§ WORK INSTRUCTION
Copy each line of the entries below that contains the string "Require".

§ SOURCE INFORMATION
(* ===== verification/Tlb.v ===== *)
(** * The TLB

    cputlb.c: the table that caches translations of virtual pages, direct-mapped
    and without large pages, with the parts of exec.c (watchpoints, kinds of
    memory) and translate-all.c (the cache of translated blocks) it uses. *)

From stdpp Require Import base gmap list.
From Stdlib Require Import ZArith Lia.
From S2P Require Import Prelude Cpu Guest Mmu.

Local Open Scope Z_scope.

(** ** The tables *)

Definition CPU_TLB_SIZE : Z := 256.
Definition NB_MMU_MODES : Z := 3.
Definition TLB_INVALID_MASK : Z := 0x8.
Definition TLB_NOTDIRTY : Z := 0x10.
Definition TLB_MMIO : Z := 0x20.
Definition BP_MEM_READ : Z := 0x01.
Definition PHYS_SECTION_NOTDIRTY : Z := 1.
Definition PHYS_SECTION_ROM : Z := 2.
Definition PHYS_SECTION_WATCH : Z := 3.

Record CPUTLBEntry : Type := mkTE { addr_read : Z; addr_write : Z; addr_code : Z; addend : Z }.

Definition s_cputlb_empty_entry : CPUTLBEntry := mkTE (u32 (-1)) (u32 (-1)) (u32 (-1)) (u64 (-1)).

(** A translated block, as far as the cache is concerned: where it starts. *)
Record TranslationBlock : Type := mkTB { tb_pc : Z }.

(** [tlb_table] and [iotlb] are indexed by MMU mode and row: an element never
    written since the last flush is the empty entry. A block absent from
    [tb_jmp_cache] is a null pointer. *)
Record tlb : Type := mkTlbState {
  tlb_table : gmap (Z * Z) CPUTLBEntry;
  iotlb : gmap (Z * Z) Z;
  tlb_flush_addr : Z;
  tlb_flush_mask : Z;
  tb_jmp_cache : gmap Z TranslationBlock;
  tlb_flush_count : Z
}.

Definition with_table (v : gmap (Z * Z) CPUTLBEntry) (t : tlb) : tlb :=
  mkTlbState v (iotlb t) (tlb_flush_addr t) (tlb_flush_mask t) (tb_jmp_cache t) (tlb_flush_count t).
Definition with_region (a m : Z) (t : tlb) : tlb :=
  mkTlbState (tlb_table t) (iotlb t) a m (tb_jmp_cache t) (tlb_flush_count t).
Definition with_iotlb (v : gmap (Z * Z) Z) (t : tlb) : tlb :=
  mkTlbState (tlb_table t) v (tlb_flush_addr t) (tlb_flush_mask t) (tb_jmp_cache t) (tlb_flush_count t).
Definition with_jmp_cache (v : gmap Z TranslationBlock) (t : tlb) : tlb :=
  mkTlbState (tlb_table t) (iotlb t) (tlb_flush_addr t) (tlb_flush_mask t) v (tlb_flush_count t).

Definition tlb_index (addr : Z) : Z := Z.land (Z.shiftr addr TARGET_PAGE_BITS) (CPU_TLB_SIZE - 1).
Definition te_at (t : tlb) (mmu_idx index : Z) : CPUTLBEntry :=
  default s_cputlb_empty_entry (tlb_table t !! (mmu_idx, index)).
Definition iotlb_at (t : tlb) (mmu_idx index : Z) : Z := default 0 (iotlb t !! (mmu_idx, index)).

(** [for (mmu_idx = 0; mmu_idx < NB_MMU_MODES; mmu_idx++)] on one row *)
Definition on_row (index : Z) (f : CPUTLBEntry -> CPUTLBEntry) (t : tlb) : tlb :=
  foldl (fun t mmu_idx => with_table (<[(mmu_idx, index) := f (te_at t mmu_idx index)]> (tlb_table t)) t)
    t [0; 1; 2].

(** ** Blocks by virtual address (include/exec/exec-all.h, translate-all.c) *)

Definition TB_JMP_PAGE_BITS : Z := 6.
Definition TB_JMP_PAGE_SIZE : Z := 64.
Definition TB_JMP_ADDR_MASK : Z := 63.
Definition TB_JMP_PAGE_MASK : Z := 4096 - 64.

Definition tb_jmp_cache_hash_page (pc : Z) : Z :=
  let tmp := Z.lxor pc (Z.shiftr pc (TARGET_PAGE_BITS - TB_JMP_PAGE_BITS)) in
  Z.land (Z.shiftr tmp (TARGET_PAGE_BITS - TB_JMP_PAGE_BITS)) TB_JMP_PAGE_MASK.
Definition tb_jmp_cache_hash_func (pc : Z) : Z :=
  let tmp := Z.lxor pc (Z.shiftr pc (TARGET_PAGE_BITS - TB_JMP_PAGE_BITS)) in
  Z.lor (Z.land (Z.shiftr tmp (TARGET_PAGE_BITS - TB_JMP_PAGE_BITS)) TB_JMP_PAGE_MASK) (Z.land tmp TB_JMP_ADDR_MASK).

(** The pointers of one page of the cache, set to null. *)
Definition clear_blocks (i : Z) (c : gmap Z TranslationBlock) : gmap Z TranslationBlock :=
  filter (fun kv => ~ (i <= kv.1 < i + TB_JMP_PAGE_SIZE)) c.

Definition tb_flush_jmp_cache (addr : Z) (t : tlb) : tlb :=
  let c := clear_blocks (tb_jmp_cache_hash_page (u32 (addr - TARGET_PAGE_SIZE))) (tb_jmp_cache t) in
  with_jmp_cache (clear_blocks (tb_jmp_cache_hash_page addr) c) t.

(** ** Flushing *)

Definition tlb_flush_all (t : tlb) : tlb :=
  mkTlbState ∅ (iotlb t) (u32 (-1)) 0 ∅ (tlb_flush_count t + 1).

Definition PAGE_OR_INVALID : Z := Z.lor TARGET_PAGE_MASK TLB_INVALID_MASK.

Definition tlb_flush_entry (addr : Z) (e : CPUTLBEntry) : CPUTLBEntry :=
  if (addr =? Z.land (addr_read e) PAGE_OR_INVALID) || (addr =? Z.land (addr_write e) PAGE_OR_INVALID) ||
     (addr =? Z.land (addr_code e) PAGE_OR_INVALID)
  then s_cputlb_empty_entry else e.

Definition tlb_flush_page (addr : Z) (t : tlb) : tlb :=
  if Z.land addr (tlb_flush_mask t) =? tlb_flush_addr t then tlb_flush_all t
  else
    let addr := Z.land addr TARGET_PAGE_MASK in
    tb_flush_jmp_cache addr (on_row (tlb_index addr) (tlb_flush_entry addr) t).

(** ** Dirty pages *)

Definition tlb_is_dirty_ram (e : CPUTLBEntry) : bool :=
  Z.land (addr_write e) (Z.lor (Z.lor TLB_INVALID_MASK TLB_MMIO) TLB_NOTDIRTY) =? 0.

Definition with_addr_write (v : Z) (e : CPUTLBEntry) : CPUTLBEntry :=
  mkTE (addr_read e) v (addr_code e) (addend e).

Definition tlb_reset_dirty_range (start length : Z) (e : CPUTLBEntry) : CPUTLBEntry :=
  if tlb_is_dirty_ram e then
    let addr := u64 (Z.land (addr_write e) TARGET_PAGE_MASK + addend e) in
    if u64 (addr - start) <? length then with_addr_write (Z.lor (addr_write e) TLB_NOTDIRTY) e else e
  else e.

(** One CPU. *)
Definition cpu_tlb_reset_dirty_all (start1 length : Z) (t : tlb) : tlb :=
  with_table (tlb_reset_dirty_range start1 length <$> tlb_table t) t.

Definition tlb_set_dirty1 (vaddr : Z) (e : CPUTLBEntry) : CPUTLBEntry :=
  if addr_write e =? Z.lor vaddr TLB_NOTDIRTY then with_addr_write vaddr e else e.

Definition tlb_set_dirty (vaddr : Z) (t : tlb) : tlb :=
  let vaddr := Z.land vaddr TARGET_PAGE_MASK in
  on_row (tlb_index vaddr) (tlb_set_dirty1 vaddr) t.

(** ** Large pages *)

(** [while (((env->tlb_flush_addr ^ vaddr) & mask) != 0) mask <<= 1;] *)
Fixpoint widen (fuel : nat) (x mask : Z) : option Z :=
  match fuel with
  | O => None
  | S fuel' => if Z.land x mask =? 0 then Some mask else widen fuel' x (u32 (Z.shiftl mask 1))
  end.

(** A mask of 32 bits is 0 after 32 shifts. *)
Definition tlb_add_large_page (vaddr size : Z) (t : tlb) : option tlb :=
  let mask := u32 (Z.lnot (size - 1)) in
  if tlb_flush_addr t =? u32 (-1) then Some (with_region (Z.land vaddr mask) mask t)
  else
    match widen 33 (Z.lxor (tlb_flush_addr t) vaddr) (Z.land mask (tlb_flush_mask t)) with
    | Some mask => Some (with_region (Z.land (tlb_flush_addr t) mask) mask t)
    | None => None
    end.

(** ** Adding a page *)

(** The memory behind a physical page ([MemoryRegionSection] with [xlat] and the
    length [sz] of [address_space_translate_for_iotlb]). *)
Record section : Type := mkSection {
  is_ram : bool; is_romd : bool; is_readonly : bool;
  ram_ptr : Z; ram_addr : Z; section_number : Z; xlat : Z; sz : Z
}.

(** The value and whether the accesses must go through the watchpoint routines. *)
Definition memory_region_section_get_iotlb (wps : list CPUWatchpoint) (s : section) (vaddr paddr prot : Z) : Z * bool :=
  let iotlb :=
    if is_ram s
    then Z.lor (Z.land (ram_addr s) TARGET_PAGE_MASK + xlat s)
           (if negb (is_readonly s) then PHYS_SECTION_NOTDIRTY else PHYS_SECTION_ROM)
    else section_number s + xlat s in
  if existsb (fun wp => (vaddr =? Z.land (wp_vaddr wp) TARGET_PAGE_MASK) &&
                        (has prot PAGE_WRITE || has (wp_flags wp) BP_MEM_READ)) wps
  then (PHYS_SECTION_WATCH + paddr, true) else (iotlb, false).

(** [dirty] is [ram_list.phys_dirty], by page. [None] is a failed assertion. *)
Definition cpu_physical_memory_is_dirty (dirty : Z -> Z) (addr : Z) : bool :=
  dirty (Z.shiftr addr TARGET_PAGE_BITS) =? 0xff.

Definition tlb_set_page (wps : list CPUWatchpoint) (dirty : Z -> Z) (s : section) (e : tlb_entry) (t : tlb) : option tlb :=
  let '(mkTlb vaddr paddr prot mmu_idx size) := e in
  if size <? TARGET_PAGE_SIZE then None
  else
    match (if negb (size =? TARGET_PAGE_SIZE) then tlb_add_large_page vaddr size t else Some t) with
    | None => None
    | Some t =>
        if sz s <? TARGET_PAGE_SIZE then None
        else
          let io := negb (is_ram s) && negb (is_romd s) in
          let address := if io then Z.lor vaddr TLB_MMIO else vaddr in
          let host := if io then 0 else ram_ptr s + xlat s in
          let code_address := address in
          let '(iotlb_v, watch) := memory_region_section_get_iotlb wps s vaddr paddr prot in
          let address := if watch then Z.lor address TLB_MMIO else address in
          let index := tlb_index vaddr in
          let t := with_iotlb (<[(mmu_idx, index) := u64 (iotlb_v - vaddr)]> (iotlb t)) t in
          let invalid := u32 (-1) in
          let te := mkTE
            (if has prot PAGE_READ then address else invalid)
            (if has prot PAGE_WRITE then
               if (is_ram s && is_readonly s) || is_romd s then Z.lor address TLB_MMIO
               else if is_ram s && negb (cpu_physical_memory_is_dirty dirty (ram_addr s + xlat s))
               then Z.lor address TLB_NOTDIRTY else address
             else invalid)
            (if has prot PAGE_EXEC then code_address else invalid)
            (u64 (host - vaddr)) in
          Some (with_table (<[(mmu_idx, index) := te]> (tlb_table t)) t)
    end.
* * *
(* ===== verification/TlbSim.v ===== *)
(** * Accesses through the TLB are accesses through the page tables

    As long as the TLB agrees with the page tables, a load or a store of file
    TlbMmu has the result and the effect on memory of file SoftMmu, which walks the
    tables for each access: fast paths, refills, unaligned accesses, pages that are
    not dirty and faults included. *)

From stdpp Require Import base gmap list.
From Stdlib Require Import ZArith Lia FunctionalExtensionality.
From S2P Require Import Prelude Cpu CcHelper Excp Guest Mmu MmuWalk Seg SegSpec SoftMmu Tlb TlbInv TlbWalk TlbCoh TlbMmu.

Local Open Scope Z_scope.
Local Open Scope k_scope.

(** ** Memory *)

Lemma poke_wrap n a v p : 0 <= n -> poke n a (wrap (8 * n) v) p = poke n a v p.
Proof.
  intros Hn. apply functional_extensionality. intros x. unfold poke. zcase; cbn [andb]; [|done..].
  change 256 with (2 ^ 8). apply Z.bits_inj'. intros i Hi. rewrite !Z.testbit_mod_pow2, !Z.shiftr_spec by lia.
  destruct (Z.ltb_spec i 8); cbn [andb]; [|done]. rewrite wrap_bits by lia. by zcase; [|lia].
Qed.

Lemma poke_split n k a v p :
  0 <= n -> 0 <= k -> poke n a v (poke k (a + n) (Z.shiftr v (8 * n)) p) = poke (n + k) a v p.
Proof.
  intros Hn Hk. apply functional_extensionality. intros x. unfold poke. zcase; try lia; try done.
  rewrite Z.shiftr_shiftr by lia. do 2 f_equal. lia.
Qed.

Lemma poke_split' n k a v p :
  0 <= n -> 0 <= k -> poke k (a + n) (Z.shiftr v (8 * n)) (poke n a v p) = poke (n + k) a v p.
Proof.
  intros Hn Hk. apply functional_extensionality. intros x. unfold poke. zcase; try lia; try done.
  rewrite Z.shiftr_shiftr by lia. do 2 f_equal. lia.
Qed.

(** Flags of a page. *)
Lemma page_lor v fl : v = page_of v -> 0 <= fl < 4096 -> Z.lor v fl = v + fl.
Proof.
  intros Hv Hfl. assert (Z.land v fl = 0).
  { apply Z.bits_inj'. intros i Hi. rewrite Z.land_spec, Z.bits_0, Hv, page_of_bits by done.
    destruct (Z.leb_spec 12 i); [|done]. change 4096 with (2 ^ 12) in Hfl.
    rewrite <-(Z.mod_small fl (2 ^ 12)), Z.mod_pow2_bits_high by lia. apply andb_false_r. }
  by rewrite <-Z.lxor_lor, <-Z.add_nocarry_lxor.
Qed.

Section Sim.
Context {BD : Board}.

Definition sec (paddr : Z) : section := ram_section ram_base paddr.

§ RESPONSE
From stdpp Require Import base gmap list.
From Stdlib Require Import ZArith Lia.
From S2P Require Import Prelude Cpu Guest Mmu.
From stdpp Require Import base gmap list.
From Stdlib Require Import ZArith Lia FunctionalExtensionality.
From S2P Require Import Prelude Cpu CcHelper Excp Guest Mmu MmuWalk Seg SegSpec SoftMmu Tlb TlbInv TlbWalk TlbCoh TlbMmu.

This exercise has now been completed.